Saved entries
※ ※ ※
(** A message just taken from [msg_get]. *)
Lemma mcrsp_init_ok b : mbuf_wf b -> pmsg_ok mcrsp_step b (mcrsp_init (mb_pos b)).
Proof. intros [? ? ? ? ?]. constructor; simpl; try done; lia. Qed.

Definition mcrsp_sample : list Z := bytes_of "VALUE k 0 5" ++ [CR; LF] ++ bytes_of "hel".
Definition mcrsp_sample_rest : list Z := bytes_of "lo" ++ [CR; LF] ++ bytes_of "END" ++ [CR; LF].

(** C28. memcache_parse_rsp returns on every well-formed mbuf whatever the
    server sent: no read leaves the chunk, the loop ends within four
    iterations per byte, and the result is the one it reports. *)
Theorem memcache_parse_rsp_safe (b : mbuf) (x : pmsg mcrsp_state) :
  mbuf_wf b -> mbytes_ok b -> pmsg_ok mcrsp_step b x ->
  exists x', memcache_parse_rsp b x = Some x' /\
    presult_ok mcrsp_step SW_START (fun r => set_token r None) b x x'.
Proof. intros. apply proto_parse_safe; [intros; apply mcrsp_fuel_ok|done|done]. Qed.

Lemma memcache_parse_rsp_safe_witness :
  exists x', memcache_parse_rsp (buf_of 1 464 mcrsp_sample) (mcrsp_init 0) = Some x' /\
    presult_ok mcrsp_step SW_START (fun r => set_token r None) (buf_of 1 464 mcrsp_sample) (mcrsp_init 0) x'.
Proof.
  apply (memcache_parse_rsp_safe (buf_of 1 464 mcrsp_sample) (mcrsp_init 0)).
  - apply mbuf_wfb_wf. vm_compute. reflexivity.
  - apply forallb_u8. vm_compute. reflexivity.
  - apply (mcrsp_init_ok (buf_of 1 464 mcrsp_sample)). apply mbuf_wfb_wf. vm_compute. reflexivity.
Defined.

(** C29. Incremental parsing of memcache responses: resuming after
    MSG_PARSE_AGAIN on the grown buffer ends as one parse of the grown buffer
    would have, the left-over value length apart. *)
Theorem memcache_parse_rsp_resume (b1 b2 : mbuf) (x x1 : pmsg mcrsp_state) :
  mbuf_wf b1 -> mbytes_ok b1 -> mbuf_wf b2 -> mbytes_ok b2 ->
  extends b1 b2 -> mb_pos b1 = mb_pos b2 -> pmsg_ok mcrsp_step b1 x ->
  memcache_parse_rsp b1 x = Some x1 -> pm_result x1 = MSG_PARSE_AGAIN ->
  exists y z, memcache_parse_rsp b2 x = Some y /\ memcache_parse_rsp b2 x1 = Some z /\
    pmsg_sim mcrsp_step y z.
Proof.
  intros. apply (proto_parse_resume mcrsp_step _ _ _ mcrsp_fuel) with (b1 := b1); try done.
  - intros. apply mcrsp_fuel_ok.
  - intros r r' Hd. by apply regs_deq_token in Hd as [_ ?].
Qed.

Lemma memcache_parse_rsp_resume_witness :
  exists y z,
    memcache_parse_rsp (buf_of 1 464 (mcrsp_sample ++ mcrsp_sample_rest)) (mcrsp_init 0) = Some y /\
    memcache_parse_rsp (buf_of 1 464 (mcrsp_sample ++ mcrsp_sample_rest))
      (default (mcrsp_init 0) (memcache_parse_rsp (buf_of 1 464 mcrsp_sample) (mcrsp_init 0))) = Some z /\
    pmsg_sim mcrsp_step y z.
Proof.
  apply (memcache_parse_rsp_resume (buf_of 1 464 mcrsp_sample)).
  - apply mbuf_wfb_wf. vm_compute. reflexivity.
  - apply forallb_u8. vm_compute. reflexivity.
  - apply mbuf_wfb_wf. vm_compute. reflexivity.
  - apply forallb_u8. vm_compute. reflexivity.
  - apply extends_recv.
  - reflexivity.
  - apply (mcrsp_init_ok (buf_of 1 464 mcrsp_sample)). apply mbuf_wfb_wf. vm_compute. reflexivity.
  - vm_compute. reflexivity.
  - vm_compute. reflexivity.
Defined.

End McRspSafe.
※ ※ ※
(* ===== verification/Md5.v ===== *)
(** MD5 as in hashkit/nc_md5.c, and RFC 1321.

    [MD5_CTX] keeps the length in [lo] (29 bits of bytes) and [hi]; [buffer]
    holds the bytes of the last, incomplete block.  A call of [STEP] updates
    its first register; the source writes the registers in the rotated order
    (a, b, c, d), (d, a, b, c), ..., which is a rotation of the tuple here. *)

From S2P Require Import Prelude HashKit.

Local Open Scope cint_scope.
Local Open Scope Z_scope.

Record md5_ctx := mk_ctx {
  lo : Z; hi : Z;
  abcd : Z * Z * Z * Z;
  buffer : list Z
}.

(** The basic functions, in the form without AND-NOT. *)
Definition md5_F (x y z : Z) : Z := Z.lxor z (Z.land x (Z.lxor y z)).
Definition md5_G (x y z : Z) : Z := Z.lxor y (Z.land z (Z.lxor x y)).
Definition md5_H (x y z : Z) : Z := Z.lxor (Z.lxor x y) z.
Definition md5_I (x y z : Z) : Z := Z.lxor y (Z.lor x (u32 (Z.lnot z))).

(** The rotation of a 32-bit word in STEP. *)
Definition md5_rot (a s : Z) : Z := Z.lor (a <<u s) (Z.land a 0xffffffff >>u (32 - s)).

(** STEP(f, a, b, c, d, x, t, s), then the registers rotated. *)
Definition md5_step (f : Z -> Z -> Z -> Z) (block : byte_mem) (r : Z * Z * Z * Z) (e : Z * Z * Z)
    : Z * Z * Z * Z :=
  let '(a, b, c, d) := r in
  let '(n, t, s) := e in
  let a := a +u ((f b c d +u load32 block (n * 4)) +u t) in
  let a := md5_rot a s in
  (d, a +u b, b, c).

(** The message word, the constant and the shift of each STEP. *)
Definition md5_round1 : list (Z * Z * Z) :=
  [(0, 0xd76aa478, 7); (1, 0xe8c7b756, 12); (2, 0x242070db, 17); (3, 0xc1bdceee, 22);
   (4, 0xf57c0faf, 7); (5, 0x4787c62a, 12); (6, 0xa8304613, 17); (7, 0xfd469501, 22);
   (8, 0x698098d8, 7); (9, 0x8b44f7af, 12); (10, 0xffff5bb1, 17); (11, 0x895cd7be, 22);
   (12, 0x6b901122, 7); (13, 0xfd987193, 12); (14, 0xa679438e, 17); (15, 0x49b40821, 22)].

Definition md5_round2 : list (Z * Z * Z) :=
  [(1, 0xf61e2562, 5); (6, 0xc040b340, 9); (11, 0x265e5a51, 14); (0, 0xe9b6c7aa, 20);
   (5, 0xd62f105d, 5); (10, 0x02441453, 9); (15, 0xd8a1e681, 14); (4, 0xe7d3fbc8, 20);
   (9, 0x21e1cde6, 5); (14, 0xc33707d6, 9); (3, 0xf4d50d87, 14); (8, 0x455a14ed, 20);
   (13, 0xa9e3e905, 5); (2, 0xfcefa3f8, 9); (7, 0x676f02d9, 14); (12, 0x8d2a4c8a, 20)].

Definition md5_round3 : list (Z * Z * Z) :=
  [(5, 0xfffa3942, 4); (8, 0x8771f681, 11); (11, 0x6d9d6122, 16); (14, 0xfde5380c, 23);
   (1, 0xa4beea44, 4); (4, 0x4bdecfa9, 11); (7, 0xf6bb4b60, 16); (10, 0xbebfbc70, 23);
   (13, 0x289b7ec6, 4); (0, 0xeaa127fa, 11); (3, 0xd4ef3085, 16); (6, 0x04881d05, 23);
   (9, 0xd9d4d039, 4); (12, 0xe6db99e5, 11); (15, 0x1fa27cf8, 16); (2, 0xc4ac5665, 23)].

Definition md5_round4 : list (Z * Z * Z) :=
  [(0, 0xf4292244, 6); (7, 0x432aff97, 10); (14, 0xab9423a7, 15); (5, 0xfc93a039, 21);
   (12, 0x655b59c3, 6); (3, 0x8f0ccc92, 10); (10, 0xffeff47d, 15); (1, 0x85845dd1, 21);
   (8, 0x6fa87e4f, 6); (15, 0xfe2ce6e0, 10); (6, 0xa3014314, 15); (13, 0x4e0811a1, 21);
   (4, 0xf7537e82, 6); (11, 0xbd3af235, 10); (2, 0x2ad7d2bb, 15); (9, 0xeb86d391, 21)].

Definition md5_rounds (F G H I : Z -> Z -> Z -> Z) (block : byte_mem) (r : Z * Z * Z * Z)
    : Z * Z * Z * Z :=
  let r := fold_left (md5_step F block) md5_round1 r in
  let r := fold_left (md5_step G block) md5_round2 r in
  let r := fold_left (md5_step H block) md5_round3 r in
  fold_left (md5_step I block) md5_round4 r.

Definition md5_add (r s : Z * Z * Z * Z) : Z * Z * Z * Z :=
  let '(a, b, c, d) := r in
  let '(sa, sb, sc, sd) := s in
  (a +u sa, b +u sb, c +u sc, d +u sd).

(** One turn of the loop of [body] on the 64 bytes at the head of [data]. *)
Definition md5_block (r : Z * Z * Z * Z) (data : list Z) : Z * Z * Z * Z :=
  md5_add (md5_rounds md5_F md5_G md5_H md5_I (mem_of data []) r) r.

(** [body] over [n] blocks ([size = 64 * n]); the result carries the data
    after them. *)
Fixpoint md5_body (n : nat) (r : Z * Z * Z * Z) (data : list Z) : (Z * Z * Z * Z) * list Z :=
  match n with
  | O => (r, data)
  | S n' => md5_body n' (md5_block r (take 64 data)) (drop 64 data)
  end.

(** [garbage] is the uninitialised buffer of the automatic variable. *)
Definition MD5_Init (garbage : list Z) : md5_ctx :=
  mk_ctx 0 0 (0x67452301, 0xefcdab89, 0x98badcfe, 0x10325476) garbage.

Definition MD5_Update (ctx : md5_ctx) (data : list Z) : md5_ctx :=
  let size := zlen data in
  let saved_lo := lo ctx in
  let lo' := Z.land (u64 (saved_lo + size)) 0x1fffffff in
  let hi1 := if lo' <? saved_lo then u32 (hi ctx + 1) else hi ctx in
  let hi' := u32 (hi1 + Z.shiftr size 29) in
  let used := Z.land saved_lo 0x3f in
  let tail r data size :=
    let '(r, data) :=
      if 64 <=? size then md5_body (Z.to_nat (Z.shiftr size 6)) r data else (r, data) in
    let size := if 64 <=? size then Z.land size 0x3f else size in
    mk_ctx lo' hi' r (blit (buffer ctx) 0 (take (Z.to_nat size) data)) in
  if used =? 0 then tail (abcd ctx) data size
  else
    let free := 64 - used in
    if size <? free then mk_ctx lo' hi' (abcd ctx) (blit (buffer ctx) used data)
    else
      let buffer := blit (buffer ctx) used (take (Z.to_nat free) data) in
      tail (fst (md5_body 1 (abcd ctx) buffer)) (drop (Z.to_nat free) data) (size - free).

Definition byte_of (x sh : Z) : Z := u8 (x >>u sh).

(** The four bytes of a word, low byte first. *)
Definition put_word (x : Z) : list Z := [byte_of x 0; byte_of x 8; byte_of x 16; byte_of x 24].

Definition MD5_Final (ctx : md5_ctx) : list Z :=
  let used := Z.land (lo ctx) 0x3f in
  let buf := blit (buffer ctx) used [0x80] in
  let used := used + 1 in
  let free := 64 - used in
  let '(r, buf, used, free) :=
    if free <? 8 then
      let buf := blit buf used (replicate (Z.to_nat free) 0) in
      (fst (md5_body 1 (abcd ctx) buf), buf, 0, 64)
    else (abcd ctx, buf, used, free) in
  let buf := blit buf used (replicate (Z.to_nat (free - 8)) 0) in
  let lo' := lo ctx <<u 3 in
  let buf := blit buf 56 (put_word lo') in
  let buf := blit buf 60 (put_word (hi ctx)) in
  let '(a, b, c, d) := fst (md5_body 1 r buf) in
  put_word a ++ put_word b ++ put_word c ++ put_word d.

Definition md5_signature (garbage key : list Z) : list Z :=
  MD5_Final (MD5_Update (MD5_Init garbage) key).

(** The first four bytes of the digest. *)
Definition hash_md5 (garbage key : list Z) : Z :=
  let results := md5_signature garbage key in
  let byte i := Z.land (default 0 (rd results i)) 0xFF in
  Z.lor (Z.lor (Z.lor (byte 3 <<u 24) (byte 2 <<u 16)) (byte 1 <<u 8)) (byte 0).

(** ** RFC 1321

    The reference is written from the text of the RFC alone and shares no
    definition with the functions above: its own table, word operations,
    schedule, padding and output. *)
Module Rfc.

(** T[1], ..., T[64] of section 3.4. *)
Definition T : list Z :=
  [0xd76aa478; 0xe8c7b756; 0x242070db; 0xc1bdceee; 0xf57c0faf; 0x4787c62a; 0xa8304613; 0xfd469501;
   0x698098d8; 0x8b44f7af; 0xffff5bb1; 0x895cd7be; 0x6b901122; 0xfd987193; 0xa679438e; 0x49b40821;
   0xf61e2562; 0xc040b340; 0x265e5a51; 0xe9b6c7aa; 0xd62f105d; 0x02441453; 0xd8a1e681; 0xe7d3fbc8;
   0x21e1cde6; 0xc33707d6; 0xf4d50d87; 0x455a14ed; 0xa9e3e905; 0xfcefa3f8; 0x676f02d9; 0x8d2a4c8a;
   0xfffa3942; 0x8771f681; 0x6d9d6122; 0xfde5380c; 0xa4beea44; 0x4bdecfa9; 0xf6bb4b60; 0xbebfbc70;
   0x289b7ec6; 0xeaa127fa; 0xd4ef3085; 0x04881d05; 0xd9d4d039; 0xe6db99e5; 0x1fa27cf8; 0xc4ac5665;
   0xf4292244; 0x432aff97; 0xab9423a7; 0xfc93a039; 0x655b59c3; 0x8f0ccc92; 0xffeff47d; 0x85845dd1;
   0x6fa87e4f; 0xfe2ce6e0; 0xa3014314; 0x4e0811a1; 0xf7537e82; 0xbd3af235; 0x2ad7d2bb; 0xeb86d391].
※ ※ ※
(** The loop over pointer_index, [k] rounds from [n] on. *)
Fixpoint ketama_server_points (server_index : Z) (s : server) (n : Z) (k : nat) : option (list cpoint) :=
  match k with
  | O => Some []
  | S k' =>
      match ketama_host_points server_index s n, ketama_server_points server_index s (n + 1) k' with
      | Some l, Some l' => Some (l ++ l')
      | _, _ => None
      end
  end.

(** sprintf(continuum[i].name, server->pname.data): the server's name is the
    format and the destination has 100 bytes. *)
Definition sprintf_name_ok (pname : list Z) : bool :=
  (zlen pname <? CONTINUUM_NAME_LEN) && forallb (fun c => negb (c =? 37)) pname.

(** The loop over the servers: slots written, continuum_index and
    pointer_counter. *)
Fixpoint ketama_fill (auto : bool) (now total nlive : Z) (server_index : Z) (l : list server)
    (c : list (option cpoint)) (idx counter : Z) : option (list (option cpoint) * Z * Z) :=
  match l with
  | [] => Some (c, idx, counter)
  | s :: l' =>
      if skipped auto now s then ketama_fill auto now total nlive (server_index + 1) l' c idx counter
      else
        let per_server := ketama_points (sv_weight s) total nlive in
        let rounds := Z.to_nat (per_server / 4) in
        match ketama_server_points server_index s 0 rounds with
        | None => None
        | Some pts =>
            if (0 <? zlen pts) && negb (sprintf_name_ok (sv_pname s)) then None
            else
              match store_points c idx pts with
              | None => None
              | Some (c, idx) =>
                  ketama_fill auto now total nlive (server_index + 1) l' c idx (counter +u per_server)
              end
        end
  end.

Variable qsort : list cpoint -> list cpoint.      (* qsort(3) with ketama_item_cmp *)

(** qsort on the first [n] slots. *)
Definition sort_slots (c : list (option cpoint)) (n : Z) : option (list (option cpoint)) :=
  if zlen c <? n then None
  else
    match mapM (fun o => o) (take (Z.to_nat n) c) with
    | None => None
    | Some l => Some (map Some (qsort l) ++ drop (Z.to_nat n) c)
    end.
※ ※ ※
### What is being asked:
Transcribe each line of the data above, unaltered, from the one where "(** A message just taken from [msg_get]. *)" appears to the one where "MSG_PARSE_AGAIN on the" appears, inclusive of both.

### Written response:
(** A message just taken from [msg_get]. *)
Lemma mcrsp_init_ok b : mbuf_wf b -> pmsg_ok mcrsp_step b (mcrsp_init (mb_pos b)).
Proof. intros [? ? ? ? ?]. constructor; simpl; try done; lia. Qed.

Definition mcrsp_sample : list Z := bytes_of "VALUE k 0 5" ++ [CR; LF] ++ bytes_of "hel".
Definition mcrsp_sample_rest : list Z := bytes_of "lo" ++ [CR; LF] ++ bytes_of "END" ++ [CR; LF].

(** C28. memcache_parse_rsp returns on every well-formed mbuf whatever the
    server sent: no read leaves the chunk, the loop ends within four
    iterations per byte, and the result is the one it reports. *)
Theorem memcache_parse_rsp_safe (b : mbuf) (x : pmsg mcrsp_state) :
  mbuf_wf b -> mbytes_ok b -> pmsg_ok mcrsp_step b x ->
  exists x', memcache_parse_rsp b x = Some x' /\
    presult_ok mcrsp_step SW_START (fun r => set_token r None) b x x'.
Proof. intros. apply proto_parse_safe; [intros; apply mcrsp_fuel_ok|done|done]. Qed.

Lemma memcache_parse_rsp_safe_witness :
  exists x', memcache_parse_rsp (buf_of 1 464 mcrsp_sample) (mcrsp_init 0) = Some x' /\
    presult_ok mcrsp_step SW_START (fun r => set_token r None) (buf_of 1 464 mcrsp_sample) (mcrsp_init 0) x'.
Proof.
  apply (memcache_parse_rsp_safe (buf_of 1 464 mcrsp_sample) (mcrsp_init 0)).
  - apply mbuf_wfb_wf. vm_compute. reflexivity.
  - apply forallb_u8. vm_compute. reflexivity.
  - apply (mcrsp_init_ok (buf_of 1 464 mcrsp_sample)). apply mbuf_wfb_wf. vm_compute. reflexivity.
Defined.

(** C29. Incremental parsing of memcache responses: resuming after
    MSG_PARSE_AGAIN on the grown buffer ends as one parse of the grown buffer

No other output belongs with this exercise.